The World Bank developed the Green Bond concept in 2007/2008 and simplicity is key to its popularity, according to Globe-Net blog post. The World Bank’s green bonds are triple-A rated and can be traded as easily as other “vanilla” investments, offering investors a high rate of liquidity.
More than $3.3 billion worth of the bonds have been issued by the Word Bank since their creation. Over the past 18 months the market for these types of investments has doubled, from $5 billion to $9.5 billion, Globe-Net says.
Last month International Finance Corp issued $1 billion of green bonds that will finance climate-friendly projects in the developing world. The bond offering was oversubscribed and was, according to Globe, “quickly snapped up.” IFC now plans to issue at least $1 billion in green bonds per year, Globe-Net reports.
Last month the European Investment Bank set prices for its first Climate Awareness Bond transaction for 2013 targeted to fixed income investors to support EIB lending for renewable energy and energy efficiency. The state of Massachusetts plans to issue $1.1 billion of binds similar to those issued by the World Bank next month, Globe-Net says.

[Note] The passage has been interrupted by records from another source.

Definition set_x (v : Q) (o : Ball) : Ball :=
  mkBall v (y o) (vx o) (vy o) (radius o) (color o).
Definition set_y (v : Q) (o : Ball) : Ball :=
  mkBall (x o) v (vx o) (vy o) (radius o) (color o).
Definition set_vx (v : Q) (o : Ball) : Ball :=
  mkBall (x o) (y o) v (vy o) (radius o) (color o).
Definition set_vy (v : Q) (o : Ball) : Ball :=
  mkBall (x o) (y o) (vx o) v (radius o) (color o).
Definition set_color (c : addr) (o : Ball) : Ball :=
  mkBall (x o) (y o) (vx o) (vy o) (radius o) c.

(** [Ball.distance_to] *)
Definition distance_to (self other : Ball) : num :=
  let dx := x self - x other in
  let dy := y self - y other in
  Sqrt (dx * dx + dy * dy).

(** [Ball.is_colliding] *)
Definition is_colliding (self other : Ball) : bool :=
  let distance := distance_to self other in
  num_ltb distance (Rat (radius self + radius other)).

(** The [__eq__] that [@dataclass] generates for [Ball]: the fields are
    compared in order; floats by value, and the colour, whose class defines
    no [__eq__], by identity. *)
Definition Ball_eq (o1 o2 : Ball) : bool :=
  Qeq_bool (x o1) (x o2) && Qeq_bool (y o1) (y o2) &&
  Qeq_bool (vx o1) (vx o2) && Qeq_bool (vy o1) (vy o2) &&
  Qeq_bool (radius o1) (radius o2) && Nat.eqb (color o1) (color o2).

(** ** DeleteZone *)

Record DeleteZone : Type := mkZone {
  zx : Q; zy : Q; width : Q; height : Q
}.

(** [DeleteZone.contains] *)
Definition contains (z : DeleteZone) (ball : Ball) : bool :=
  (Qle_bool (zx z) (x ball) && Qle_bool (x ball) (zx z + width z)) &&
  (Qle_bool (zy z) (y ball) && Qle_bool (y ball) (zy z + height z)).

(** ** Colour mixing: [GameLogic._mix_colors] *)

Definition Qz (z : Z) : Q := inject_Z z.

(** The test of line 220, on the three channels. *)
Definition near_white (r0 g0 b0 : Z) : bool :=
  let avg := Qz (r0 + g0 + b0) / 3 in
  let variance :=
    Qabs (Qz r0 - avg) + Qabs (Qz g0 - avg) + Qabs (Qz b0 - avg) in
  Qltb variance 30 && Qltb 200 avg.

(** Lines 179-196: the brightness-weighted blend of one channel pair. *)
Definition blend (color1 color2 : Color) (ch : Color -> Z) : Z :=
  let brightness1 := Qz (r color1 + g color1 + b color1) / 3 in
  let brightness2 := Qz (r color2 + g color2 + b color2) / 3 in
  let total_brightness := brightness1 + brightness2 in
  let total_brightness :=
    if Qltb total_brightness (1#10) then 1#10 else total_brightness in
  let weight1 := brightness1 / total_brightness in
  let weight2 := brightness2 / total_brightness in
  int_of ((Qz (ch color1) * weight1 + Qz (ch color2) * weight2) * (8#10) +
          (Qz (ch color1 * ch color2) / 255) * (2#10)).

(** Lines 200-213: brighten a dark result, or boost the contrast. *)
Definition saturate (r0 g0 b0 : Z) : Z * Z * Z :=
  let max_component := Z.max (Z.max (Z.max r0 g0) b0) 1 in
  if (max_component <? 128)%Z then
    let scale := Qz 255 / Qz (Z.max max_component 1) in
    (Z.min 255 (int_of (Qz r0 * scale * (7#10))),
     Z.min 255 (int_of (Qz g0 * scale * (7#10))),
     Z.min 255 (int_of (Qz b0 * scale * (7#10))))
  else
    (Z.min 255 (int_of (Qz r0 * (11#10))),
     Z.min 255 (int_of (Qz g0 * (11#10))),
     Z.min 255 (int_of (Qz b0 * (11#10)))).

(** Lines 217-234: pull a washed-out result away from white. *)
Definition unwash (r0 g0 b0 : Z) : Z * Z * Z :=
  if near_white r0 g0 b0 then
    if (g0 <? r0)%Z && (b0 <? r0)%Z then
      (Z.min 255 (int_of (Qz r0 * (12#10))),
       Z.max 0 (int_of (Qz g0 * (7#10))),
       Z.max 0 (int_of (Qz b0 * (7#10))))
    else if (r0 <? g0)%Z && (b0 <? g0)%Z then
      (Z.max 0 (int_of (Qz r0 * (7#10))),
       Z.min 255 (int_of (Qz g0 * (12#10))),
       Z.max 0 (int_of (Qz b0 * (7#10))))
    else
      (Z.max 0 (int_of (Qz r0 * (7#10))),
       Z.max 0 (int_of (Qz g0 * (7#10))),
       Z.min 255 (int_of (Qz b0 * (12#10))))
  else (r0, g0, b0).

Definition _mix_colors (color1 color2 : Color) : Color :=
  let r0 := blend color1 color2 r in
  let g0 := blend color1 color2 g in
  let b0 := blend color1 color2 b in
  let '(r1, g1, b1) := saturate r0 g0 b0 in
  let '(r2, g2, b2) := unwash r1 g1 b1 in
  Color_init r2 g2 b2.

(** ** GameLogic and the object store *)

Record GameLogic : Type := mkGame {
  screen_width : Q;
  screen_height : Q;
  balls : list addr;
  inventory : list addr;
  delete_zone : DeleteZone;
  friction : Q;
  gravity : Q
}.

Such is the growth in interest of such bonds that Globe-Net cites speculation that socially responsible investing could grow from the niche investment technique that it has been for the past few years into a complex array of investments with different risk and reward profiles suited to a much broader set of investors.
In March, the State of New York began warning investors that climate change poses a long-term risk to the state’s financial health, citing Hurricane Sandy and tropical storms Irene and Lee, which caused widespread damage and economic losses.
The decision by New York Gov. Andrew Cuomo’s administration to list climate change as a risk in the state’s bond offerings, alongside warnings about other hazards including unresolved litigation and potential cuts in federal spending, followed Hurricane Sandy, which caused more than $40 billion in damages in the state last year.